Work item
Below is a block of entries; repeat exactly the lines starting at the line that contains "else PollReady." and ending at the line that contains "let remaining := Z.quot", both included.

Given records
━━━━━━━━

(* ===== verification/EventFd.v ===== *)
(** * Event descriptors

    The wake-up helpers of memrpc/include/memrpc/core/runtime_utils.h.  The
    kernel's [read], [write] and [poll] on an [EFD_NONBLOCK] eventfd are the
    parameter [EventFdKernel]; what eventfd(2) documents of them are the laws
    [EventFdLaws]: a counter that a write increments, that a read returns and
    resets, and that is readable when it is not zero. *)

From Stdlib Require Import Lia.
From S2P Require Import Prelude.

Definition errno_EINTR : Z := 4.
Definition errno_EAGAIN : Z := 11.

Definition POLLIN : Z := 1.
Definition kPollFailureEvents : Z := Z.lor 8 (Z.lor 16 32).

Inductive PollEventFdResult : Type := PollReady | PollTimeout | PollRetry | PollFailed.
Inductive EventFdReadResult : Type := ReadConsumed | ReadRetry | ReadEmpty | ReadFailed.
Inductive EventFdWriteResult : Type := WriteWrote | WriteRetry | WriteFailed.

#[export] Instance PollEventFdResult_eq_dec : EqDecision PollEventFdResult.
Proof. solve_decision. Defined.

(** A call returns its result and, when negative, an errno. *)
Class EventFdKernel (K : Type) : Type := {
  k_read : Z -> K -> Z * Z * K;
  k_write : Z -> K -> Z * Z * K;
  k_poll : Z -> Z -> K -> Z * Z * Z * K;   (* result, errno, revents *)
}.

Section EventFd.
Context {K : Type} `{EventFdKernel K}.

(** [EAGAIN] and [EWOULDBLOCK] are the same number on Linux. *)
Definition ReadEventFdOnce (fd : Z) (k : K) : EventFdReadResult * K :=
  let '(readBytes, errno, k) := k_read fd k in
  if readBytes =? 8 then (ReadConsumed, k)
  else if (readBytes <? 0) && (errno =? errno_EINTR) then (ReadRetry, k)
  else if (readBytes <? 0) && (errno =? errno_EAGAIN) then (ReadEmpty, k)
  else (ReadFailed, k).

Fixpoint drain_loop (fuel : nat) (fd : Z) (drained : bool) (k : K) : run (bool * K) :=
  match fuel with
  | O => OutOfFuel
  | S fuel =>
      let '(result, k) := ReadEventFdOnce fd k in
      match result with
      | ReadConsumed => drain_loop fuel fd true k
      | ReadRetry => drain_loop fuel fd drained k
      | ReadEmpty => Returns (drained, k)
      | ReadFailed => Returns (false, k)
      end
  end.

Definition DrainEventFd (fuel : nat) (fd : Z) (k : K) : run (bool * K) :=
  drain_loop fuel fd false k.

Definition WriteEventFdOnce (fd : Z) (k : K) : EventFdWriteResult * K :=
  let '(writeBytes, errno, k) := k_write fd k in
  if writeBytes =? 8 then (WriteWrote, k)
  else if (writeBytes <? 0) && (errno =? errno_EINTR) then (WriteRetry, k)
  else (WriteFailed, k).

Fixpoint signal_loop (fuel : nat) (fd : Z) (k : K) : run (bool * K) :=
  match fuel with
  | O => OutOfFuel
  | S fuel =>
      let '(result, k) := WriteEventFdOnce fd k in
      match result with
      | WriteWrote => Returns (true, k)
      | WriteFailed => Returns (false, k)
      | WriteRetry => signal_loop fuel fd k
      end
  end.

Definition SignalEventFd (fuel : nat) (fd : Z) (k : K) : run (bool * K) :=
  if fd <? 0 then Returns (false, k) else signal_loop fuel fd k.

Definition ClassifyPollCallResult (pollResult errno : Z) : PollEventFdResult :=
  if pollResult =? 0 then PollTimeout
  else if pollResult <? 0 then if errno =? errno_EINTR then PollRetry else PollFailed
  else PollReady.

Definition HandlePolledEvent (fuel : nat) (fd revents : Z) (k : K) : run (PollEventFdResult * K) :=
  if negb (Z.land revents kPollFailureEvents =? 0) then Returns (PollFailed, k)
  else if Z.land revents POLLIN =? 0 then Returns (PollRetry, k)
  else
    let! (drained, k) := DrainEventFd fuel fd k in
    Returns (if drained then PollReady else PollRetry, k).

(** [fd] is the [pollfd] argument; [None] is the null pointer. *)
Definition PollEventFd (fuel : nat) (fd : option Z) (timeout_ms : Z) (k : K)
    : run (PollEventFdResult * K) :=
  match fd with
  | None => Returns (PollFailed, k)
  | Some fd =>
      let '(pollResult, errno, revents, k) := k_poll fd timeout_ms k in
      match ClassifyPollCallResult pollResult errno with
      | PollReady => HandlePolledEvent fuel fd revents k
      | result => Returns (result, k)
      end
  end.

End EventFd.

(** [RemainingTimeoutMs]: [deadline] and [now] in nanoseconds of the steady
    clock, [None] for [time_point::max()]; the cast to milliseconds truncates
    towards zero. *)
Definition INT64_MAX : Z := 2 ^ 63 - 1.

Definition RemainingTimeoutMs (deadline : option Z) (now : Z) : Z :=
  match deadline with
  | None => INT64_MAX
  | Some d =>
      let remaining := Z.quot (d - now) 1000000 in
      if 0 <? remaining then remaining else 0
  end.

(** ** The laws of eventfd(2)

    [k_counter] is the counter of an open descriptor, [k_signals] a bound on
    the signals still to arrive. *)
Class EventFdLaws (K : Type) `{EventFdKernel K} : Type := {
  k_counter : K -> Z -> option Z;
  k_signals : K -> nat;
  read_spec fd k n e k' c : k_read fd k = (n, e, k') -> k_counter k fd = Some c ->
    (forall fd', fd' <> fd -> k_counter k' fd' = k_counter k fd') /\
    (k_signals k' <= k_signals k)%nat /\
    ((n = -1 /\ e = errno_EINTR /\ k_counter k' fd = Some c /\ (k_signals k' < k_signals k)%nat) \/
     (n = -1 /\ e = errno_EAGAIN /\ c = 0 /\ k_counter k' fd = Some 0) \/
     (n = 8 /\ 0 < c /\ k_counter k' fd = Some 0));
  write_spec fd k n e k' c : k_write fd k = (n, e, k') -> k_counter k fd = Some c ->
    (forall fd', fd' <> fd -> k_counter k' fd' = k_counter k fd') /\
    (k_signals k' <= k_signals k)%nat /\
    ((n = -1 /\ e = errno_EINTR /\ k_counter k' fd = Some c /\ (k_signals k' < k_signals k)%nat) \/
     (n = -1 /\ e = errno_EAGAIN /\ c = 2 ^ 64 - 2 /\ k_counter k' fd = Some c) \/
     (n = 8 /\ k_counter k' fd = Some (c + 1)));
  poll_spec fd t k n e r k' c : k_poll fd t k = (n, e, r, k') -> k_counter k fd = Some c ->
    (forall fd', k_counter k' fd' = k_counter k fd') /\ (k_signals k' <= k_signals k)%nat /\
    ((n = 1 /\ r = POLLIN /\ 0 < c) \/ (n = 0 /\ c = 0) \/ (n = -1 /\ e = errno_EINTR));
  counter_range k fd c : k_counter k fd = Some c -> 0 <= c <= 2 ^ 64 - 2;
}.

Section EventFdFacts.
Context {K : Type} `{EventFdLaws K}.

(** Other descriptors keep their counters. *)
Definition same_others (fd : Z) (k k' : K) : Prop :=
  forall fd', fd' <> fd -> k_counter k' fd' = k_counter k fd'.

Lemma same_others_trans fd k1 k2 k3 :
  same_others fd k1 k2 -> same_others fd k2 k3 -> same_others fd k1 k3.
Proof. intros H12 H23 fd' Hne. by rewrite H23, H12. Qed.

Lemma drain_loop_spec fuel fd drained k c :
  k_counter k fd = Some c -> (k_signals k + (if (c =? 0)%Z then 0 else 1) < fuel)%nat ->
  exists k', drain_loop fuel fd drained k = Returns (drained || negb (c =? 0), k') /\
    k_counter k' fd = Some 0 /\ same_others fd k k' /\ (k_signals k' <= k_signals k)%nat.
Proof.
  revert drained k c. induction fuel as [|fuel IH]; intros drained k c Hc Hf; [lia|].
  cbn. unfold ReadEventFdOnce. destruct (k_read fd k) as [[n e] k1] eqn:ER.
  destruct (read_spec _ _ _ _ _ _ ER Hc) as (Ho & Hs & [(-> & -> & Hc1 & Hlt)|[(-> & -> & -> & Hc1)|(-> & Hpos & Hc1)]]);
    cbn.
  - destruct (IH drained k1 c Hc1) as (k' & ? & ? & Ho' & ?); [lia|].
    exists k'. split_and!; try done; [by eapply same_others_trans|lia].
  - exists k1. rewrite orb_false_r. by split_and!.
  - destruct (IH true k1 0 Hc1) as (k' & HR & ? & Ho' & ?); [cbn in *; destruct (c =? 0) eqn:E; lia|].
    exists k'. rewrite HR. destruct (Z.eqb_spec c 0); [lia|]. cbn. rewrite orb_true_r.
    split_and!; try done; [by eapply same_others_trans|lia].
Qed.

Lemma signal_loop_spec fuel fd k c :
  k_counter k fd = Some c -> (k_signals k < fuel)%nat ->
  exists ok k', signal_loop fuel fd k = Returns (ok, k') /\
    k_counter k' fd = Some (if ok then c + 1 else c) /\ same_others fd k k' /\
    (ok = false -> c = 2 ^ 64 - 2) /\ (k_signals k' <= k_signals k)%nat.
Proof.
  revert k. induction fuel as [|fuel IH]; intros k Hc Hf; [lia|].
  cbn. unfold WriteEventFdOnce. destruct (k_write fd k) as [[n e] k1] eqn:EW.
  destruct (write_spec _ _ _ _ _ _ EW Hc) as (Ho & Hs & [(-> & -> & Hc1 & Hlt)|[(-> & -> & -> & Hc1)|(-> & Hc1)]]);
    cbn.
  - destruct (IH k1 Hc1) as (ok & k' & ? & ? & Ho' & ? & ?); [lia|].
    exists ok, k'. split_and!; try done; [by eapply same_others_trans|lia].
  - exists false, k1. by split_and!.
  - exists true, k1. by split_and!.
Qed.

(** No wake-up is lost.  A signal is seen by the next poll, however many
    calls are interrupted: after [SignalEventFd] the waiter's [PollEventFd]
    does not time out; it reports [Ready] (or [Retry], when the poll itself was
    interrupted, with the counter still set), and once it has reported
    [Ready] the counter is drained.  A signal that finds the counter full
    fails, but then the descriptor is readable already. *)
Theorem signal_reaches_poll fuel fd k c timeout :
  0 <= fd -> k_counter k fd = Some c -> (k_signals k + 1 < fuel)%nat ->
  exists ok k1 res k2, SignalEventFd fuel fd k = Returns (ok, k1) /\
    PollEventFd fuel (Some fd) timeout k1 = Returns (res, k2) /\
    ((res = PollReady /\ k_counter k2 fd = Some 0) \/
     (res = PollRetry /\ exists c', k_counter k2 fd = Some c' /\ 0 < c')) /\
    same_others fd k k2.
Proof.
  intros Hfd Hc Hf. unfold SignalEventFd. rewrite (proj2 (Z.ltb_ge _ _)) by lia.
  destruct (signal_loop_spec fuel fd k c Hc) as (ok & k1 & HS & Hc1 & Ho1 & Hfull & Hs1); [lia|].
  pose proof (counter_range _ _ _ Hc) as Hr.
  set (c1 := if ok then c + 1 else c) in Hc1.
  assert (Hpos : 0 < c1) by (unfold c1; destruct ok; [lia|rewrite Hfull by done; lia]).
  exists ok, k1. unfold PollEventFd. destruct (k_poll fd timeout k1) as [[[n e] r] k2] eqn:EP.
  destruct (poll_spec _ _ _ _ _ _ _ _ EP Hc1) as (Hsame & Hs2 & [(-> & -> & _)|[(_ & Hz)|(-> & ->)]]); [|lia|].
  - destruct (drain_loop_spec fuel fd false k2 c1) as (k3 & HD & Hz & Ho3 & _);
      [by rewrite Hsame|destruct (c1 =? 0); lia|].
    change (ClassifyPollCallResult 1 e) with PollReady. unfold HandlePolledEvent, DrainEventFd.
    rewrite HD. cbn. destruct (Z.eqb_spec c1 0); [lia|]. exists PollReady, k3. split_and!; try done; [by left|].
    intros fd' Hne. rewrite Ho3, Hsame by done. by apply Ho1.
  - cbn. exists PollRetry, k2. split_and!; try done; [right; split; [done|]|].
    + exists c1. by rewrite Hsame.
    + intros fd' Hne. rewrite Hsame. by apply Ho1.
Qed.

(** Draining an empty descriptor is not [Ready]: a [Ready] answers a signal. *)
Lemma ready_means_signalled fuel fd k c timeout k' :
  k_counter k fd = Some c -> (k_signals k + 1 < fuel)%nat ->
  PollEventFd fuel (Some fd) timeout k = Returns (PollReady, k') -> 0 < c.
Proof.
  intros Hc Hf. unfold PollEventFd. destruct (k_poll fd timeout k) as [[[n e] r] k1] eqn:EP.
  destruct (poll_spec _ _ _ _ _ _ _ _ EP Hc) as (_ & _ & [(_ & _ & ?)|[(-> & ->)|(-> & ->)]]); [done|by cbn..].
Qed.

End EventFdFacts.

(** ** A kernel with one table of counters *)
Module MemKernel.

Record t : Type := { counters : gmap Z Z; signals : nat }.

Definition valid (m : t) (fd : Z) : option Z :=
  match counters m !! fd with
  | Some c => if (0 <=? c) && (c <=? 2 ^ 64 - 2) then Some c else None
  | None => None
  end.

Definition with_counter (m : t) (fd c : Z) : t :=
  {| counters := <[fd := c]> (counters m); signals := signals m |}.

Definition read (fd : Z) (m : t) : Z * Z * t :=
  match valid m fd, signals m with
  | None, _ => (-1, 9, m)
  | Some _, S k => (-1, errno_EINTR, {| counters := counters m; signals := k |})
  | Some 0, O => (-1, errno_EAGAIN, m)
  | Some _, O => (8, 0, with_counter m fd 0)
  end.

Definition write (fd : Z) (m : t) : Z * Z * t :=
  match valid m fd, signals m with
  | None, _ => (-1, 9, m)
  | Some _, S k => (-1, errno_EINTR, {| counters := counters m; signals := k |})
  | Some c, O => if c =? 2 ^ 64 - 2 then (-1, errno_EAGAIN, m) else (8, 0, with_counter m fd (c + 1))
  end.

Definition poll (fd timeout : Z) (m : t) : Z * Z * Z * t :=
  match valid m fd, signals m with
  | None, _ => (1, 0, 32, m)
  | Some _, S k => (-1, errno_EINTR, 0, {| counters := counters m; signals := k |})
  | Some c, O => if c =? 0 then (0, 0, 0, m) else (1, 0, POLLIN, m)
  end.

#[global] Instance kernel : EventFdKernel t := {| k_read := read; k_write := write; k_poll := poll |}.

Lemma valid_range m fd c : valid m fd = Some c -> 0 <= c <= 2 ^ 64 - 2.
Proof. unfold valid. destruct (counters m !! fd); [|done]. destruct (_ && _) eqn:E; intros [= <-]. bool_to_prop. lia. Qed.

Lemma valid_signals m n fd : valid {| counters := counters m; signals := n |} fd = valid m fd.
Proof. done. Qed.

Lemma valid_with m fd c : 0 <= c <= 2 ^ 64 - 2 -> valid (with_counter m fd c) fd = Some c.
Proof.
  intros Hc. unfold valid, with_counter. cbn [counters]. rewrite lookup_insert_eq.
  by rewrite (proj2 (Z.leb_le _ _)), (proj2 (Z.leb_le _ _)) by lia.
Qed.

Lemma valid_with_ne m fd c fd' : fd' <> fd -> valid (with_counter m fd c) fd' = valid m fd'.
Proof. intros Hne. unfold valid, with_counter. cbn [counters]. by rewrite lookup_insert_ne. Qed.

#[global] Program Instance laws : EventFdLaws t := {| k_counter := valid; k_signals := signals |}.
Next Obligation.
  intros fd m n e m' c. cbn. unfold read. intros HR Hc. rewrite Hc in HR.
  pose proof (valid_range _ _ _ Hc).
  destruct (signals m) eqn:Es.
  - destruct (decide (c = 0)) as [->|Hne]; [simplify_eq; split_and!; [done|lia|eauto 10]|].
    assert (HR' : (8, 0, with_counter m fd 0) = (n, e, m')) by (by destruct c).
    simplify_eq. split_and!; [intros; by rewrite valid_with_ne|cbn; lia|].
    right; right. rewrite valid_with by lia. split_and!; try done; lia.
  - assert (HR' : (-1, errno_EINTR, {| counters := counters m; signals := n0 |}) = (n, e, m'))
      by (by destruct c).
    simplify_eq. cbn [signals]. split_and!; try done; [lia|]. left. split_and!; try done; lia.
Qed.
Next Obligation.
  intros fd m n e m' c. cbn. unfold write. intros HW Hc. rewrite Hc in HW.
  pose proof (valid_range _ _ _ Hc).
  destruct (signals m) eqn:Es.
  - destruct (Z.eqb_spec c (2 ^ 64 - 2)); simplify_eq; rewrite ?Es.
    + split_and!; try done. eauto 10.
    + split_and!; try done; [intros; by rewrite valid_with_ne|cbn; lia|]. right; right.
      rewrite valid_with by lia. done.
  - simplify_eq. cbn [signals]. split_and!; try done; [lia|]. left. split_and!; try done; lia.
Qed.
Next Obligation.
  intros fd t0 m n e r m' c. cbn. unfold poll. intros HP Hc. rewrite Hc in HP.
  pose proof (valid_range _ _ _ Hc).
  destruct (signals m) eqn:Es; [destruct (Z.eqb_spec c 0)|]; simplify_eq; cbn [signals]; rewrite ?Es.
  all: split_and!; try done; try lia; eauto 10 with lia.
Qed.
Next Obligation. intros m fd c. cbn. apply valid_range. Qed.

Definition demo : t := {| counters := {[ 5 := 0 ]}; signals := 3 |}.

End MemKernel.

(** Three interruptions hit the signalling write; the poll then is ready. *)
Lemma signal_reaches_poll_witness :
  exists ok k1 res k2, SignalEventFd 6 5 MemKernel.demo = Returns (ok, k1) /\
    PollEventFd 6 (Some 5) 100 k1 = Returns (res, k2) /\
    ((res = PollReady /\ k_counter k2 5 = Some 0) \/
     (res = PollRetry /\ exists c', k_counter k2 5 = Some c' /\ 0 < c')) /\
    same_others 5 MemKernel.demo k2.
Proof.
  apply (signal_reaches_poll 6 5 MemKernel.demo 0 100); [lia|reflexivity|vm_compute; lia].
Defined.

━━━━━━━━

Solution to this problem
  else PollReady.

Definition HandlePolledEvent (fuel : nat) (fd revents : Z) (k : K) : run (PollEventFdResult * K) :=
  if negb (Z.land revents kPollFailureEvents =? 0) then Returns (PollFailed, k)
  else if Z.land revents POLLIN =? 0 then Returns (PollRetry, k)
  else
    let! (drained, k) := DrainEventFd fuel fd k in
    Returns (if drained then PollReady else PollRetry, k).

(** [fd] is the [pollfd] argument; [None] is the null pointer. *)
Definition PollEventFd (fuel : nat) (fd : option Z) (timeout_ms : Z) (k : K)
    : run (PollEventFdResult * K) :=
  match fd with
  | None => Returns (PollFailed, k)
  | Some fd =>
      let '(pollResult, errno, revents, k) := k_poll fd timeout_ms k in
      match ClassifyPollCallResult pollResult errno with
      | PollReady => HandlePolledEvent fuel fd revents k
      | result => Returns (result, k)
      end
  end.

End EventFd.

(** [RemainingTimeoutMs]: [deadline] and [now] in nanoseconds of the steady
    clock, [None] for [time_point::max()]; the cast to milliseconds truncates
    towards zero. *)
Definition INT64_MAX : Z := 2 ^ 63 - 1.

Definition RemainingTimeoutMs (deadline : option Z) (now : Z) : Z :=
  match deadline with
  | None => INT64_MAX
  | Some d =>
      let remaining := Z.quot (d - now) 1000000 in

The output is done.